OCR challenge with prizes for open source project - starting in two weeks

43 views

Skip to first unread message

Ian Ozsvald (A.I. Cookbook)

unread,

Jul 5, 2010, 12:06:22 PM7/5/10

to tesser...@googlegroups.com

I'd like to announce an OCR challenge that will start soon, it is for
an open source project and will include prizes.

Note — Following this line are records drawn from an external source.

(** [s.split()]: the words of a text, separated by runs of white
    space. *)
Fixpoint split_ws_go (cur : list ascii) (l : list ascii) : list string :=
  match l with
  | [] => match cur with [] => [] | _ => [text (rev cur)] end
  | c :: l' =>
      if isspace c then
        match cur with
        | [] => split_ws_go [] l'
        | _ => text (rev cur) :: split_ws_go [] l'
        end
      else split_ws_go (c :: cur) l'
  end.

Definition split_ws (s : string) : list string := split_ws_go [] (chars s).

(** [l[n]] for an [int] index; [None] stands for [IndexError]. *)
Definition index {A} (l : list A) (n : Z) : option A :=
  if (0 <=? n)%Z then l !! Z.to_nat n
  else if (- Z.of_nat (length l) <=? n)%Z then l !! Z.to_nat (Z.of_nat (length l) + n)
  else None.

End Py.

(** ** Data model *)

(** One node of the tree printed by [lsblk -J -o NAME,TYPE,SIZE,PATH,
    MOUNTPOINT,FSTYPE]: every column is a JSON string or [null]. *)
#[local] Set Warnings "-register-all".
Inductive node : Type :=
  Node (name type size path mountpoint fstype : option string)
       (children : list node).

(** The dictionary that [walk] appends for a disk or a partition. *)
Record BlockDevice : Type := Device {
  d_path : string;
  d_type : string;
  d_size : option string;
  d_mountpoint : option string;
  d_fstype : option string
}.

(** Exceptions: [subprocess.CalledProcessError], every other
    [Exception], which carries its message, and the [SystemExit] of
    [sys.exit], which no [except Exception] catches. *)
Inductive exn : Type :=
| CalledProcessError (returncode : Z) (cmd : list string)
| Exception (what : string)
| SystemExit (code : Z).

(** What happens to a command given to [subprocess.Popen]: it runs,
    prints lines and exits, or it cannot be started ([OSError]). *)
Inductive outcome : Type :=
| Exited (lines : list string) (rc : Z)
| NotStarted.

(** What [subprocess.check_output] gives: the captured text of a command
    that exits with zero, [CalledProcessError] otherwise, or [OSError]. *)
Inductive captured : Type :=
| Output (out : string)
| Failed (rc : Z)
| NoSuchTool.

(** What [tempfile.NamedTemporaryFile(delete=False)] followed by
    [write], [flush] and [close] does: no file could be created; a file
    was created and one of the three calls raised; the file is written. *)
Inductive tempfile : Type :=
| NotCreated
| CreatedThenRaised (name : string)
| Written (name : string).

(** A command issued by the program: through [run_and_stream], with the
    exit status if it started, or through [subprocess.check_output]. *)
Inductive event : Type :=
| Run (cmd : list string) (rc : option Z)
| Query (cmd : list string).

Global Instance event_eq_dec : EqDecision event.
Proof. solve_decision. Defined.
Lemma acousticScore_returns (prevHyp : State) (n : Z) :
  0 ≤ token prevHyp < N → 0 ≤ n < N →
  is_Some (acousticScore d emissions t N prevHyp n).
Proof.
  intros Htok Hn. unfold acousticScore.
  destruct (read_emissions n Hn) as [e ->]. simpl.
  destruct (_ && isASG _) eqn:Hasg; simpl; [|by eexists].
  apply andb_true_iff in Hasg as [_ Hasg].
  destruct Hd as (_ & _ & _ & Htr & _).
  destruct (criterionType (opt_ d)); [|done].
  assert (Hread : is_Some (read (transitions_ d) (n * N + token prevHyp))).
  { unfold read. rewrite (proj2 (Z.ltb_ge _ _)) by nia.
    apply lookup_lt_is_Some. specialize (Htr eq_refl). nia. }
  destruct Hread as [tr ->]. by eexists.
Qed.

Lemma tryChildren_returns (j : nat) (prevHyp : State) (lexMaxScore : float)
    (n : Z) :
  wellFormedState (lexicon_ d) N prevHyp → 0 ≤ n < N →
  ∃ r, tryChildren d emissions t N j prevHyp lexMaxScore n = Some r
       ∧ Forall (wellFormedState (lexicon_ d) N) r.
Proof.
  intros [[prevNode Hprev] Htok] Hn. unfold tryChildren. rewrite Hprev. simpl.
  destruct (children prevNode !! n) as [lexPtr|] eqn:Hchild;
    [|by exists []].
  destruct Hd as ((Hroot & Hclosed) & _).
  destruct (Hclosed _ _ _ _ Hprev Hchild) as [lexNode Hlex].
  rewrite Hlex. simpl.
  destruct (acousticScore_returns prevHyp n Htok Hn) as [sc ->]. simpl.
  eexists. split; [done|].
  repeat apply Forall_app_2.
  - case_match; [|by constructor]. case_match.
    repeat constructor; simpl; [by rewrite Hlex|lia..].
  - apply Forall_fmap, Forall_forall. intros label _. simpl.
    case_match. by repeat split; simpl; try lia.
  - case_match; [|by constructor]. case_match.
    repeat constructor; simpl; [done|lia..].
Qed.
Import Datetime.

(* ================================================================== *)
(** ** Exceptions and results *)
(* ================================================================== *)

(** The exception classes that occur in the programs or reach them from a
    collaborator.  [OtherError] stands for any further class; none of them
    derives from [KeyboardInterrupt]. *)
Inductive exn : Type :=
| KeyboardInterrupt
| SystemExit (code : Z)
| FileNotFoundError (msg : str)
| ValueError (msg : str)
| UnboundLocalError (msg : str)
| OverflowError (msg : str)
| TypeError (msg : str)
| OtherError (cls : string) (msg : str).

Inductive result (A : Type) : Type :=
| Ok (a : A)
| Raise (e : exn).

Arguments Ok {A} a.
Arguments Raise {A} e.

(** [isinstance(e, KeyboardInterrupt)], the test of the [except] clause. *)
Definition is_KeyboardInterrupt (e : exn) : bool :=
  match e with KeyboardInterrupt => true | _ => false end.

(** A Python [float]: a finite value (every finite double is a rational), an
    infinity or a NaN. *)
Inductive PyFloat : Type :=
| Finite (q : Q)
| Infinity (negative : bool)
| NaN.

(** [int(x)] for a float: truncation toward zero. *)
Definition int_of_float (x : PyFloat) : result Z :=
  match x with
  | Finite q => Ok (Z.quot (Qnum q) (Zpos (Qden q)))
  | Infinity _ => Raise (OverflowError (lit "cannot convert float infinity to integer"))
  | NaN => Raise (ValueError (lit "cannot convert float NaN to integer"))
  end.

(* ================================================================== *)
(** ** Command-line arguments *)
(* ================================================================== *)

(** [-d/--device] goes through [int_or_str]: a numeric id or a substring. *)
Inductive device_sel : Type :=
| DeviceId (n : Z)
| DeviceName (s : str).

(** The [argparse.Namespace] returned by [get_args]; an option that was not
    given is [None]. *)
Record Namespace := mkNamespace {
  list_devices : bool;
  device : option device_sel;
  samplerate : option Z;
  model : option str
}.

Definition set_samplerate (a : Namespace) (r : Z) : Namespace :=
  {| list_devices := list_devices a; device := device a;
     samplerate := Some r; model := model a |}.

(* ================================================================== *)
(** ** The [rich] renderables of the dashboard *)
(* ================================================================== *)

(** The cap on the number of sentences printed at the same time. *)
Definition MAX_SENTENCES : Z := 30.

(** [l[start:]] with Python's treatment of a negative or too large start. *)
Definition slice_from {A : Type} (start : Z) (l : list A) : list A :=
  let n := Z.of_nat (length l) in
  let s := if (start <? 0)%Z then Z.max 0 (n + start) else Z.min start n in
  skipn (Z.to_nat s) l.

Record Column := mkColumn { justify : string; ratio : N }.

Record Table := mkTable {
  expand : bool;
  columns : list Column;
  rows : list (list str)
}.

Inductive Renderable : Type :=
| Text (s : str)
| Grid (t : Table).

(** [Panel(renderable, title=...)]. *)
Record Panel := mkPanel { renderable : Renderable; title : option str }.

Module Header.

(** [Header.__rich__]: the header reads the wall clock each time it is
    rendered; [now] is the value of [datetime.now()] at that moment. *)
Definition __rich__ (now : datetime) : Panel :=
  let grid :=
    {| expand := true;
       columns := [mkColumn "left" 1; mkColumn "center" 1; mkColumn "right" 1];
       rows := [[lit "Prifysgol Bangor a ffrindiau";
                 lit "[bold]Vosk Live Demo[reset]";
                 lit "[green]" ++ replace 58 (lit "[blink]:[/]") (ctime now)]] |}
  in mkPanel (Grid grid) None.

I'm a part of the http://OpenPlaques.org/ project, the site collects
flickr images of commemorative plaques which are manually transcribed
and added to the site. Plaques generally have 20-100 words which
describe a historic situation - the words are clear, often in white on
a blue background. These plaques exist all over the UK (and in many
other countries). The goal of the project is to make these historic
locations easily searchable.

Here's an example entry for Sir Whinston Churchill near me:
http://www.openplaques.org/plaques/990

The project founders *manually* transcribe the plaque photos at
present - this is a crazy situation as they have several thousand
plaques outstanding and more are added every day. The project is now
international (it started in the UK less than a year ago) and an
automatic transcription system is sorely needed.

As a part of my play-time projects I've setup an Artificial
Intelligence Cookbook site where I'm building a community of
like-minded folk who like solving interesting challenges. I've already
documented a work-in-progress report on a manual solution to this
problem using tesseract 2:
http://blog.aicookbook.com/2010/06/optical-character-recognition-webservice-work-in-progress/
and I've just posted a software outline in Python for (bad!) automatic
recognition:
http://blog.aicookbook.com/2010/07/automatic-plaque-transcription-using-python-work-in-progress/

The OpenPlaques project are building a corpus of images with
transcriptions for me, once we have a good set of images I'll begin
the challenge. This should be in the next two weeks.

You can see my demo code and a suggested solution here:
http://aicookbook.com/wiki/Automatic_plaque_transcription
and I'm *very* open to feedback in our Google Group:
http://groups.google.com/group/aicookbook

I'll run the competition for several months with a prize for the best
solution each month. Solutions get open sourced and sooner or later a
good automatic solution will be created which can start automatically
transcribing the OpenPlaques corpus of images. Winners will also get
their name listed on the OpenPlaques site.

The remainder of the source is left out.